_PROBLEM DESCRIPTION_
Locate the lines of the listing below that hold "refused", then copy each of them.

------------------------------------------------

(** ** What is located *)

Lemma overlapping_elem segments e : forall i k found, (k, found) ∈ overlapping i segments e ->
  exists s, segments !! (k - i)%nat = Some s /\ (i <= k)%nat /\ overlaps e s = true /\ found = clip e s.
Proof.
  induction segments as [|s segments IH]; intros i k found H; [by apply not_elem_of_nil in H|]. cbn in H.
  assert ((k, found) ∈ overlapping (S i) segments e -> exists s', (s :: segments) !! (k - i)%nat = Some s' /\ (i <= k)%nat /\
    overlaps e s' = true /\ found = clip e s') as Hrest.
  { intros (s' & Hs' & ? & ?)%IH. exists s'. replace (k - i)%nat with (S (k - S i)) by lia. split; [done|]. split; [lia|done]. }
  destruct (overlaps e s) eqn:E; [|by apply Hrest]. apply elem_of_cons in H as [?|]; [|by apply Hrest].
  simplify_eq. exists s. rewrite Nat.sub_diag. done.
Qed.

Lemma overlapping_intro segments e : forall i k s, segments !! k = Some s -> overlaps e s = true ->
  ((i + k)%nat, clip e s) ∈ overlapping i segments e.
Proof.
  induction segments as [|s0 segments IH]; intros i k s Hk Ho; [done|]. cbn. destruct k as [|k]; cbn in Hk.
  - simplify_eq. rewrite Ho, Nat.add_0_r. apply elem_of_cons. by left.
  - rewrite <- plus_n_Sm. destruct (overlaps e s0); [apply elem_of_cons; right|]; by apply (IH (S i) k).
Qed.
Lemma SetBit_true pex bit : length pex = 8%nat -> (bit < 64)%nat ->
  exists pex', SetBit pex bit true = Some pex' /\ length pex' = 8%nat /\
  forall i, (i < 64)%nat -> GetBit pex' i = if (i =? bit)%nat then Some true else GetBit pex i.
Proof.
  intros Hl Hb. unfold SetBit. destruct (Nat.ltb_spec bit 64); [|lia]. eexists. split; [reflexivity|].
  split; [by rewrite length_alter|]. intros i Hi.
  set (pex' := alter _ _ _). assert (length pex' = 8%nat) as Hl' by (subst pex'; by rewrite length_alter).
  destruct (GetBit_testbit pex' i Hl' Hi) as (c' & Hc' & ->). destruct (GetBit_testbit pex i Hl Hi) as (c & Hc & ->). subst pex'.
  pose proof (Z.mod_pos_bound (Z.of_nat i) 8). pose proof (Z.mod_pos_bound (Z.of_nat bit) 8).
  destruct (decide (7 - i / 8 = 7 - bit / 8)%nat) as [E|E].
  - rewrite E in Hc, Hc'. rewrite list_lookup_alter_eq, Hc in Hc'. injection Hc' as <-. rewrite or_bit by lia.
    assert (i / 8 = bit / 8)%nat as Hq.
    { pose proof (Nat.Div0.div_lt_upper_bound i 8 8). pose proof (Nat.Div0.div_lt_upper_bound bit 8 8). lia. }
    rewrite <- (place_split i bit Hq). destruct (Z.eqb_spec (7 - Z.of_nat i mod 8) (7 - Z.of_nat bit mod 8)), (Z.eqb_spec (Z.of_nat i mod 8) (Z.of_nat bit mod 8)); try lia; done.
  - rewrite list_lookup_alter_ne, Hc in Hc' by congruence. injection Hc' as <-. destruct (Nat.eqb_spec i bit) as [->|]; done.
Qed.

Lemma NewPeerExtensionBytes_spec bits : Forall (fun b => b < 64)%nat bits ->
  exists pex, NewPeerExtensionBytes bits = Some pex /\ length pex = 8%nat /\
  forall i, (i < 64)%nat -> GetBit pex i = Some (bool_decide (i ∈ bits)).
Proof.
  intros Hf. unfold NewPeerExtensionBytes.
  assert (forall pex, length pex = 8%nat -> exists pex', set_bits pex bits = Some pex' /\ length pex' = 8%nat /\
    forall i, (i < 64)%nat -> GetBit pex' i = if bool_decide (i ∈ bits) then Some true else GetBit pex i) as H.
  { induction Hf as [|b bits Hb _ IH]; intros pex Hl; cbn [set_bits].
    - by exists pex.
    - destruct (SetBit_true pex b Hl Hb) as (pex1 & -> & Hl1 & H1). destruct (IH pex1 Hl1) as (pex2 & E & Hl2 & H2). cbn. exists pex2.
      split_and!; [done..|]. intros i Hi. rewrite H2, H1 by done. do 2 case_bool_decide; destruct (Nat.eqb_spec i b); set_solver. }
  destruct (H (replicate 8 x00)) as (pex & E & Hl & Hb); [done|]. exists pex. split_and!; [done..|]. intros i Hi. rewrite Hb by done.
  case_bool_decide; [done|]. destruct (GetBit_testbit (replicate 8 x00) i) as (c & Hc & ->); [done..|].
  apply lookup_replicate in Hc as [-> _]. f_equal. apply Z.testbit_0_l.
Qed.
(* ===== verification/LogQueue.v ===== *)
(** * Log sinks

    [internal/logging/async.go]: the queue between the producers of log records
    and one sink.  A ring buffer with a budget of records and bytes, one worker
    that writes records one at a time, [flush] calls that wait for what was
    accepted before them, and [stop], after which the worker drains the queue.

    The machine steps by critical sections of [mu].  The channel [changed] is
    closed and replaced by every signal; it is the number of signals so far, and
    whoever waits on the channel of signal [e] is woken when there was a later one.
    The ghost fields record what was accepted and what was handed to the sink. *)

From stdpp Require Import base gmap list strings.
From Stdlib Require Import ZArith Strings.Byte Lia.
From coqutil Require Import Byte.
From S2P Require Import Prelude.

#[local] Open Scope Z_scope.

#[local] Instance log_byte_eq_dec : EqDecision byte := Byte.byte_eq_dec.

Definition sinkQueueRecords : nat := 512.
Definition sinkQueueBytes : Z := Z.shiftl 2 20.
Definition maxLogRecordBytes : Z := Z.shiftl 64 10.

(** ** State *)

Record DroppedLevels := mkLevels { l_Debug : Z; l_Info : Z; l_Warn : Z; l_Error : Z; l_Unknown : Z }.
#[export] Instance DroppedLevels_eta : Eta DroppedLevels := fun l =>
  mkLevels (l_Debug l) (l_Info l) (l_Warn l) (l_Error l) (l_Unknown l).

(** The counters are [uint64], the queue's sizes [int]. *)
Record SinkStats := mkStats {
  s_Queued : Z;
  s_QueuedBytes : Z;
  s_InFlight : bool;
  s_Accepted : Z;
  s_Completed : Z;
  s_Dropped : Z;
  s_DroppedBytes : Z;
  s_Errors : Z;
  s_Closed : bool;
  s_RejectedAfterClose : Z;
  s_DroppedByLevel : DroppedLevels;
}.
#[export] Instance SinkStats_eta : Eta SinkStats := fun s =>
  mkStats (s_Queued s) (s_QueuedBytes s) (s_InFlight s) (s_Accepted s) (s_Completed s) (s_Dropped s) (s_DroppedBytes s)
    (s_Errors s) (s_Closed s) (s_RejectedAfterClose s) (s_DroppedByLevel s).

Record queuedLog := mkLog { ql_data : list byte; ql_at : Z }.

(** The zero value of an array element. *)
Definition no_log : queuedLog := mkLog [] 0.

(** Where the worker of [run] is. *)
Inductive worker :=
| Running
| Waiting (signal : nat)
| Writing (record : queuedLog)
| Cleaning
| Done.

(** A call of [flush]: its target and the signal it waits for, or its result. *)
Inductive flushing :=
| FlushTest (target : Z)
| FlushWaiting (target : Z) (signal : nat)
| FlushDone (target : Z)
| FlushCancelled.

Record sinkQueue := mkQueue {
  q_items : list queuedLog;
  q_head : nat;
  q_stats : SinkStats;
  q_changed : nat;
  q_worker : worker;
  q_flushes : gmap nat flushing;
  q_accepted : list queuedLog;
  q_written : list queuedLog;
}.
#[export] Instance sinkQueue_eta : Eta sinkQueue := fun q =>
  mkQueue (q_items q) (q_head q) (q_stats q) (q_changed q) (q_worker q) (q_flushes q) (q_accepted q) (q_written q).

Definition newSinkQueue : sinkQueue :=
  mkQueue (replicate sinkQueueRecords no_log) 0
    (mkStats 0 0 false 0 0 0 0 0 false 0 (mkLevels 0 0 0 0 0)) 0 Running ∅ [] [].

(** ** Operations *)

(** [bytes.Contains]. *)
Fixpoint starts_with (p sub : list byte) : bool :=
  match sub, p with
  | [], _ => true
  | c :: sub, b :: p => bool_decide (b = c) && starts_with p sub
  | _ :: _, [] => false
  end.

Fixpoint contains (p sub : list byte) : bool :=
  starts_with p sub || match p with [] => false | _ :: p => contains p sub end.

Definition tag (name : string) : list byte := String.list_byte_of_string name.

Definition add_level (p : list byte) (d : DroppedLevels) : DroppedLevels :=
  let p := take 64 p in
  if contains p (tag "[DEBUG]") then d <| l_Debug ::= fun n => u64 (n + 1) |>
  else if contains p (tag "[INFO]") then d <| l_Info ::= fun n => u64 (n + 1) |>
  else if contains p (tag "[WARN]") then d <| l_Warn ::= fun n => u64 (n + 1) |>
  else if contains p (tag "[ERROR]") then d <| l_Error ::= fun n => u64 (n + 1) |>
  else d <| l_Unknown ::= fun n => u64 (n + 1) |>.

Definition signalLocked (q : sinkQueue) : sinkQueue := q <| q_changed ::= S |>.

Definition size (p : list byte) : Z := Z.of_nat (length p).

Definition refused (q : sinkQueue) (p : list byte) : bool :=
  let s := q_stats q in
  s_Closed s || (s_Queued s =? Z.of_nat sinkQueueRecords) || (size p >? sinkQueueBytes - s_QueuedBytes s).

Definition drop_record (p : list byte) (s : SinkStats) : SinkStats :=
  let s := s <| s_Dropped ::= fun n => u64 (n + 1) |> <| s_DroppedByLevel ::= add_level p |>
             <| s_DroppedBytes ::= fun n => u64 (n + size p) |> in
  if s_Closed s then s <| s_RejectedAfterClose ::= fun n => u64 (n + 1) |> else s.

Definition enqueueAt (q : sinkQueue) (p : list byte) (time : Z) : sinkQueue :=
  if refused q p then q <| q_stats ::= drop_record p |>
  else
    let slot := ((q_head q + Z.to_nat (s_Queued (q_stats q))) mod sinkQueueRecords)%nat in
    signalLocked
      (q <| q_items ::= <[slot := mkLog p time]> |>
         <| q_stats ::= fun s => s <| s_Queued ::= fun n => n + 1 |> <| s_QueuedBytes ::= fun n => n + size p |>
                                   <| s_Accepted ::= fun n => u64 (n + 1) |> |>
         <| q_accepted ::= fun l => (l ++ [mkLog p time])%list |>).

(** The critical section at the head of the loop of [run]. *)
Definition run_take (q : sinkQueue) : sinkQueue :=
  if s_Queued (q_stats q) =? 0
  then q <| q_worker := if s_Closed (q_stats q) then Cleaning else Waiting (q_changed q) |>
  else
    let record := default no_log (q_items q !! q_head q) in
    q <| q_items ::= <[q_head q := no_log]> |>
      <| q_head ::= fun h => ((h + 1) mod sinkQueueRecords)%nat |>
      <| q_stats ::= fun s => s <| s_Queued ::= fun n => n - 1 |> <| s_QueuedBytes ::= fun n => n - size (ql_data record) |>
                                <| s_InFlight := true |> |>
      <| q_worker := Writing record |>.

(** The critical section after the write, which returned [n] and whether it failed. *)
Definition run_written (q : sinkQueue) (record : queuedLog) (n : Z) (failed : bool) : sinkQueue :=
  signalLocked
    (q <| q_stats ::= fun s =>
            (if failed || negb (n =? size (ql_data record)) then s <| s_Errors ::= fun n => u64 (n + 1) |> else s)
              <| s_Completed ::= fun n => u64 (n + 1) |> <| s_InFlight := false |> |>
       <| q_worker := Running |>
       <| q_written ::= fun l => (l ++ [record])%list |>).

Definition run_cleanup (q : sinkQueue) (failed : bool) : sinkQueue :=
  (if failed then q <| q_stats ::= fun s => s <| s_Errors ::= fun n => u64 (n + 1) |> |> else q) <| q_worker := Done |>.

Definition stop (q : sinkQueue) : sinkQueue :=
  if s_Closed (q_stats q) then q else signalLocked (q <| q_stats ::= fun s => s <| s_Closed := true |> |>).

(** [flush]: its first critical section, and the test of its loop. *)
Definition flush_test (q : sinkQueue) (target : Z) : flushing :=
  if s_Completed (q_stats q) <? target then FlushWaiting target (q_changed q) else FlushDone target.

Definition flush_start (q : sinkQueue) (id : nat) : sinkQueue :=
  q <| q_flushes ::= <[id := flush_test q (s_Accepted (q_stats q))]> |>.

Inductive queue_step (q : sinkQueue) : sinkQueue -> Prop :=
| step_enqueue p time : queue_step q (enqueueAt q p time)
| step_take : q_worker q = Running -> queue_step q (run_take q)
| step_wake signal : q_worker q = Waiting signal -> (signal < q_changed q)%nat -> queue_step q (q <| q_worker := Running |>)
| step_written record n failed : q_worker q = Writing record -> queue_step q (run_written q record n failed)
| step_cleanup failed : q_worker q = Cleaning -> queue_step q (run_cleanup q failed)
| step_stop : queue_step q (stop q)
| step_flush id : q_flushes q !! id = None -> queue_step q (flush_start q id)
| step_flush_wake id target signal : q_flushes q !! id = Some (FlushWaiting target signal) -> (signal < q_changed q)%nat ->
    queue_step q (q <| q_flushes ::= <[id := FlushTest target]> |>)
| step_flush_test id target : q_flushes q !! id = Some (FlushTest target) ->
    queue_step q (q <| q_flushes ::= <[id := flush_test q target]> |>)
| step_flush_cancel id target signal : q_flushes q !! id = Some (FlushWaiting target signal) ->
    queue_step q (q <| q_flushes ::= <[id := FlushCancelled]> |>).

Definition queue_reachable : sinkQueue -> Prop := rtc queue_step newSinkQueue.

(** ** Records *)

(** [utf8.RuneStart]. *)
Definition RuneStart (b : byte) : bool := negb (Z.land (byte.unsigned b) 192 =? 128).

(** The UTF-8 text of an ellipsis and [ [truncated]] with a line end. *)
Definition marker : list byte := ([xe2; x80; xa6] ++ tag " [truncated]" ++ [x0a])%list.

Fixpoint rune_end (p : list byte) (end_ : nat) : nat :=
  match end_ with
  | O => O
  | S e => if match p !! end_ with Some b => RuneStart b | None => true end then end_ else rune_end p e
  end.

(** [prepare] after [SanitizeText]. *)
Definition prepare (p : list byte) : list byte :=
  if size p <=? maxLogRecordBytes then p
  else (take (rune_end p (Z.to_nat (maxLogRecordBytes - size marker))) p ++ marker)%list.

------------------------------------------------

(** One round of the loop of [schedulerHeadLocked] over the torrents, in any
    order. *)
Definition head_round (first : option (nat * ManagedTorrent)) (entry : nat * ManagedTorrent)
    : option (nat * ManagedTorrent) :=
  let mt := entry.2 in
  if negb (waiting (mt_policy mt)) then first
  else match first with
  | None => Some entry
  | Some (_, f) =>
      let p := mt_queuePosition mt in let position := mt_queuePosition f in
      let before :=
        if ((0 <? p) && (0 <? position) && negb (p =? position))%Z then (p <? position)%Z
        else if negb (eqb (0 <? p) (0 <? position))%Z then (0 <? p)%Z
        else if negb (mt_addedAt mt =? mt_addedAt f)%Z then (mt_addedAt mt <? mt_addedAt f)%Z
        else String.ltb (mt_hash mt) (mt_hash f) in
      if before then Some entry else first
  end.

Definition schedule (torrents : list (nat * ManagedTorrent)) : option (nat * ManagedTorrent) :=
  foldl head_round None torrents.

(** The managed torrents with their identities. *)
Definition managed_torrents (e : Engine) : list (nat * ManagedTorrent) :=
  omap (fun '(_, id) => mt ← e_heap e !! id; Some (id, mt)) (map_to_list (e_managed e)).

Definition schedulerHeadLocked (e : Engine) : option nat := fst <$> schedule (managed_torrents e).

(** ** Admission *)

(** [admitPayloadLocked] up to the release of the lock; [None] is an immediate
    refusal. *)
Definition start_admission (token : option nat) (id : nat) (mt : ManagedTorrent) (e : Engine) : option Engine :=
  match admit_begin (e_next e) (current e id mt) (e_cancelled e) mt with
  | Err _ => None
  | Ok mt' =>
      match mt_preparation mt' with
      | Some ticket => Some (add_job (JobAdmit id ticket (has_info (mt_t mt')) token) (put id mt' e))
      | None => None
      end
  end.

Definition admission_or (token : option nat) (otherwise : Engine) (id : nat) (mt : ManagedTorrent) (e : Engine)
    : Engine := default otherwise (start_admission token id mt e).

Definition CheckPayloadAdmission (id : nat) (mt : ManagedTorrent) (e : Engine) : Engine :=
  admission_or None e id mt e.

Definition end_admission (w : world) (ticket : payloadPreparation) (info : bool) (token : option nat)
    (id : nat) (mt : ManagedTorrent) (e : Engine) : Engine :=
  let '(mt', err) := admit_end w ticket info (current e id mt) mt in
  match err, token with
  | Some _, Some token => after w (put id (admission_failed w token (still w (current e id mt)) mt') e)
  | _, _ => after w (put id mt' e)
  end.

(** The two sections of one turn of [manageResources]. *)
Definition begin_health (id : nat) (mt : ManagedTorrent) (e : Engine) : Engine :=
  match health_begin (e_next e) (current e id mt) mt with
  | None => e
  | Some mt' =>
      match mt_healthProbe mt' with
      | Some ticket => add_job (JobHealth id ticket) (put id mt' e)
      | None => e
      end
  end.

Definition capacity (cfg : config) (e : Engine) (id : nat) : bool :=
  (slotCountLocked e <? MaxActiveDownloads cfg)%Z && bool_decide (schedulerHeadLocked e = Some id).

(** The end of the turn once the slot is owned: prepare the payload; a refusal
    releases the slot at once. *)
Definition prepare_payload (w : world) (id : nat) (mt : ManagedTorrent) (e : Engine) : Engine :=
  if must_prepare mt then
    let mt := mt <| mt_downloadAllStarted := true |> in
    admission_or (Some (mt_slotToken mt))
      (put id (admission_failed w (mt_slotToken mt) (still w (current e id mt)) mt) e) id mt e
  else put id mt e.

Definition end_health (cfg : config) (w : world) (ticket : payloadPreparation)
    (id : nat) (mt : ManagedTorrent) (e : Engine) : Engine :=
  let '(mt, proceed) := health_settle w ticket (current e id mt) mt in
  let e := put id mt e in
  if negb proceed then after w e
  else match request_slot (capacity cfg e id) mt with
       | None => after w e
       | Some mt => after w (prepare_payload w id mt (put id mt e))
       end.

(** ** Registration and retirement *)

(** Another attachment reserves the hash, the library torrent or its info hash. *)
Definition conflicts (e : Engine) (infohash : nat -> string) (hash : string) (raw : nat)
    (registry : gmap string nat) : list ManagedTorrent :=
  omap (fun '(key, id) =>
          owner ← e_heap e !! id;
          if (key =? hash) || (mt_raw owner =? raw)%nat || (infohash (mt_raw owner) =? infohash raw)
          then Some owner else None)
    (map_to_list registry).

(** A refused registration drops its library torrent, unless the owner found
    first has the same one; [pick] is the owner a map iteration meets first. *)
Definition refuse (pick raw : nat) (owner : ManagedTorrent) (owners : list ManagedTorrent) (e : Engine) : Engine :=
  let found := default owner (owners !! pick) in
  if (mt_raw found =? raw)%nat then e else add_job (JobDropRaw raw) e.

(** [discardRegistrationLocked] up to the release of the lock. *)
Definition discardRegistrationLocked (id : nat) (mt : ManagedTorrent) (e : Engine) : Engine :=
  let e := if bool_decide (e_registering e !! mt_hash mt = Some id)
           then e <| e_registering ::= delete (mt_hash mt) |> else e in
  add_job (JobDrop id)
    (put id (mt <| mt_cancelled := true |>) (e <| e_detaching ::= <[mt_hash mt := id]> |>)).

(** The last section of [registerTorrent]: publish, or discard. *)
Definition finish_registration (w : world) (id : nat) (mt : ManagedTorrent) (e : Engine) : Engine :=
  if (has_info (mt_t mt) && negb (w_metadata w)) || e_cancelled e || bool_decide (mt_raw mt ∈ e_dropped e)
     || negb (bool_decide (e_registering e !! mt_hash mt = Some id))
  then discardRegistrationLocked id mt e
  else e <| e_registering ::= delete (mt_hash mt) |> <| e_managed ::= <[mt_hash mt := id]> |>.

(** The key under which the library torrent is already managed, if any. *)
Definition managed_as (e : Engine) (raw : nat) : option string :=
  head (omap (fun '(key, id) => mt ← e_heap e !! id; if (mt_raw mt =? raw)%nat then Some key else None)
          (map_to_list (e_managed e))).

------------------------------------------------

_RESPONSE FOR THIS EXERCISE_
Definition refused (q : sinkQueue) (p : list byte) : bool :=
  if refused q p then q <| q_stats ::= drop_record p |>
(** A refused registration drops its library torrent, unless the owner found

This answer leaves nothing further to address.